I bet you could tell anyway, couldn't you?
When I first started blogging I had soooo much to talk about with my house and my yard, but then ...
Then Jackdaddy just got sick and tired of working on the house, and I then kinda got sick and tired of gardening so much, and then it just got harder and harder to find things to talk about, and then it just didn't seem much fun anymore.
I kept wanting to quit, but then I'd get freaked out by quitting and I would muddle through.
But it kept not being fun and so I just don't want to do it anymore.
I've also reached a point in my life whereby I feel .... quieter.
Inside and out.
I feel a marvelous, fabulous, important shift of going inward.
I wish I could explain it better, but it's hard to explain.
I can say that it entails being quieter in mind and mouth.
More gentle and tender.
(I already said that.)
Blogging takes time.
It really does although I know it doesn't seem like it.
I was gonna go into a long, drawn-out thing about what all you gotta do to blog regularly, but bleh.
Just know that it's way time-consuming and if you're only doing it half-assed, well, that's poopy.
So, I've been so torn because this blog has become more than a blog to me.
It's become a friendship.
I do really think we're friends, aren't we?
I mean, we ARE.
So much goes on for me in the comments when we talktalk.
I feel like I know y'all and y'all know me.
So I will miss you.
I really, really, really will and that is what has kept me hanging on longer than I wanted to - us being friends.

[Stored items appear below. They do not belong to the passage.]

Lemma inside_grid (w cw hp cols col : Q) :
  (2 * hp == w - cw * cols)%Q -> (0 <= cw)%Q -> (0 <= col)%Q ->
  (col + 1 <= cols)%Q ->
  (hp <= hp + col * cw)%Q /\ (hp + col * cw + cw <= w - hp)%Q.
Proof.
  intros E C0 C1 C2.
  assert (P1 : (0 <= col * cw)%Q) by now apply Qmult_le_0_compat.
  assert (P2 : (0 <= (cols - (col + 1)) * cw)%Q).
  { apply Qmult_le_0_compat; auto. lra. }
  split; [lra|].
  assert (X : ((cols - (col + 1)) * cw == cols * cw - col * cw - cw)%Q) by ring.
  assert (Y : (cw * cols == cols * cw)%Q) by ring.
  lra.
Qed.

Lemma beyond_grid (w cw hp cols col : Q) :
  (2 * hp == w - cw * cols)%Q -> (0 <= cw)%Q -> (cols <= col)%Q ->
  (w - hp <= hp + col * cw)%Q.
Proof.
  intros E C0 C1.
  assert (P : (0 <= (col - cols) * cw)%Q).
  { apply Qmult_le_0_compat; auto. lra. }
  assert (X : ((col - cols) * cw == col * cw - cols * cw)%Q) by ring.
  assert (Y : (cw * cols == cols * cw)%Q) by ring.
  lra.
Qed.

Lemma draw_cols_bounds now width :
  valid_date now = true -> 20 <= width ->
  1 <= draw_cols now width <= 16.
Proof.
  intros V W. destruct (days_to_show_in_window now V) as (D & _).
  unfold draw_cols. cbv zeta. Z.div_mod_to_equations; lia.
Qed.

(** X23: where the cells fall in a narrow area.  A painted cell whose
    column is below the number of columns the drawing centres lies between
    the two horizontal paddings; a cell in a later column starts at or
    beyond the right padding, outside the centred grid.  Such cells exist
    exactly when the area has fewer 20-pixel columns than the window has
    weeks. *)
Theorem cells_beyond_the_centred_grid (now : date) (counts : dict)
    (width height : Z) (g : geometry) (cells : list cell) :
  valid_date now = true -> 20 <= width ->
  layout (draw_cols now width) width height = Ok g ->
  draw_heatmap now counts width = Ok cells ->
  (forall c, In c cells ->
     let x := rect_left (cell_rect g c) in
     (cell_col c < draw_cols now width ->
      (h_padding g <= x)%Q
      /\ (x + cell_width g <= inject_Z width - h_padding g)%Q)
     /\ (draw_cols now width <= cell_col c ->
         (inject_Z width - h_padding g <= x)%Q))
  /\ ((exists c, In c cells /\ draw_cols now width <= cell_col c)
      <-> width / 20 <= (Z.min (get_days_in_2025 now) 105 - 1) / 7).
Proof.
  intros V W L D.
  pose proof (draw_cols_bounds now width V W) as B.
  assert (W0 : 0 <= width) by lia.
  assert (B0 : 0 < draw_cols now width) by lia.
  destruct (layout_facts _ _ _ _ B0 W0 L) as (C0 & E).
  destruct (days_to_show_in_window now V) as (Dn & _).
  split.
  - intros c Hc. cbv zeta.
    destruct (painted_in now counts width cells c V W0 D Hc) as (i & Hi & ->).
    unfold cell_rect, rect_left. cbn [fst painted cell_col].
    assert (Ci : (0 <= inject_Z (i / 7))%Q).
    { change 0%Q with (inject_Z 0). rewrite <- Zle_Qle.
      Z.div_mod_to_equations; lia. }
    split; intros K.
    + apply (inside_grid _ _ _ (inject_Z (draw_cols now width))); auto.
      change 1%Q with (inject_Z 1). rewrite <- inject_Z_plus, <- Zle_Qle. lia.
    + apply (beyond_grid _ _ _ (inject_Z (draw_cols now width))); auto.
      now rewrite <- Zle_Qle.
  - rewrite draw_heatmap_cells in D by auto.
    destruct (Z.ltb_spec width 20) as [?|_]; [lia|].
    apply Ok_inj in D. subst cells.
    set (n := Z.min (get_days_in_2025 now) 105) in *.
    split.
    + intros (c & Hc & K). apply in_map_iff in Hc.
      destruct Hc as (i & <- & Hi). apply in_range in Hi.
      cbn [painted cell_col] in K. unfold draw_cols in K. cbv zeta in K.
      fold n in K. Z.div_mod_to_equations; lia.
    + intros K. exists (painted counts (effective_today now) (n - 1)).
      split.
      * apply in_map. apply in_range. lia.
      * cbn [painted cell_col]. unfold draw_cols. cbv zeta. fold n.
        Z.div_mod_to_equations; lia.
Qed.

Lemma cells_beyond_the_centred_grid_witness :
  let now := mkDate 2025 2 26 in
  let g := match layout (draw_cols now 100) 100 150 with
           | Ok g => g
           | Raise _ => mkGeometry 0 0 0 0
           end in
  let cells := match draw_heatmap now [] 100 with
               | Ok cells => cells
               | Raise _ => []
               end in
  valid_date now = true /\ 20 <= 100
  /\ layout (draw_cols now 100) 100 150 = Ok g
  /\ draw_heatmap now [] 100 = Ok cells
  /\ (forall c, In c cells ->
        let x := rect_left (cell_rect g c) in
        (cell_col c < draw_cols now 100 ->
         (h_padding g <= x)%Q
         /\ (x + cell_width g <= inject_Z 100 - h_padding g)%Q)
        /\ (draw_cols now 100 <= cell_col c ->
            (inject_Z 100 - h_padding g <= x)%Q))
  /\ ((exists c, In c cells /\ draw_cols now 100 <= cell_col c)
      <-> 100 / 20 <= (Z.min (get_days_in_2025 now) 105 - 1) / 7).
Proof.
  intros now g cells.
  assert (V : valid_date now = true) by reflexivity.
  assert (W : 20 <= 100) by discriminate.
  assert (L : layout (draw_cols now 100) 100 150 = Ok g).
  { vm_compute. reflexivity. }
  assert (D : draw_heatmap now [] 100 = Ok cells)
    by (vm_compute; reflexivity).
  split; [exact V|]. split; [exact W|]. split; [exact L|].
  split; [exact D|].
  exact (cells_beyond_the_centred_grid now [] 100 150 g cells V W L D).
Defined.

But, I guess me not blogging doesn't mean we're not friends, right?
I'll still be reading you.
But, I am going to be on the computer less.
I want to be on it less.
I want less blogging, and less Facebook (I'm not on it much, but I am on it), and less Instagram, and less Twitter, and less email and more LIFE.
Oh, I know that I'm waxing poetic and I'm not saying anything that anyone else hasn't already said (awkward sentence), but I'm there.
I dunno. It's not just about computer time, it's about that quietning thing again.
Less stuff coming into my brain is what I need right now.
I need to think for long hours.
De-clutter the house and de-clutter my brain.
Have one less thing to do. That's feeling big for me right now - having one less thing to do.
I know I don't have to blog, but I've started to feel guilty about not blogging and peeeuuuuu I sure don't need any more guilt in my life. Right?
DOWN WITH GUILT!
I feel a little teary here, but also happy because I'm being true to myself and that is a good, good thing, y'all.
And so, yea, um, bye.
I mean, that's weird, right?
Maybe, Happy Trails!?
Crap, I dunno.
I don't want to make a big deal of it, but please, please do know that I am incredibly grateful that we met and became friends and that you commented and said such nice things and that we became friends and oh, it was such a fun time for me.
Such a fun, wonderful thing to have been The Wabi-Sabi House.
I mean, we are still The Wabi-Sabi House, but you know what I'm saying.
You always do, you sweet thing.
Dear lord, I'm shutting up now.
I'll see you soon, OK?
Call me! (Hee Hee)
(Don't really call me. I hate to talk on the phone, as many of you know.)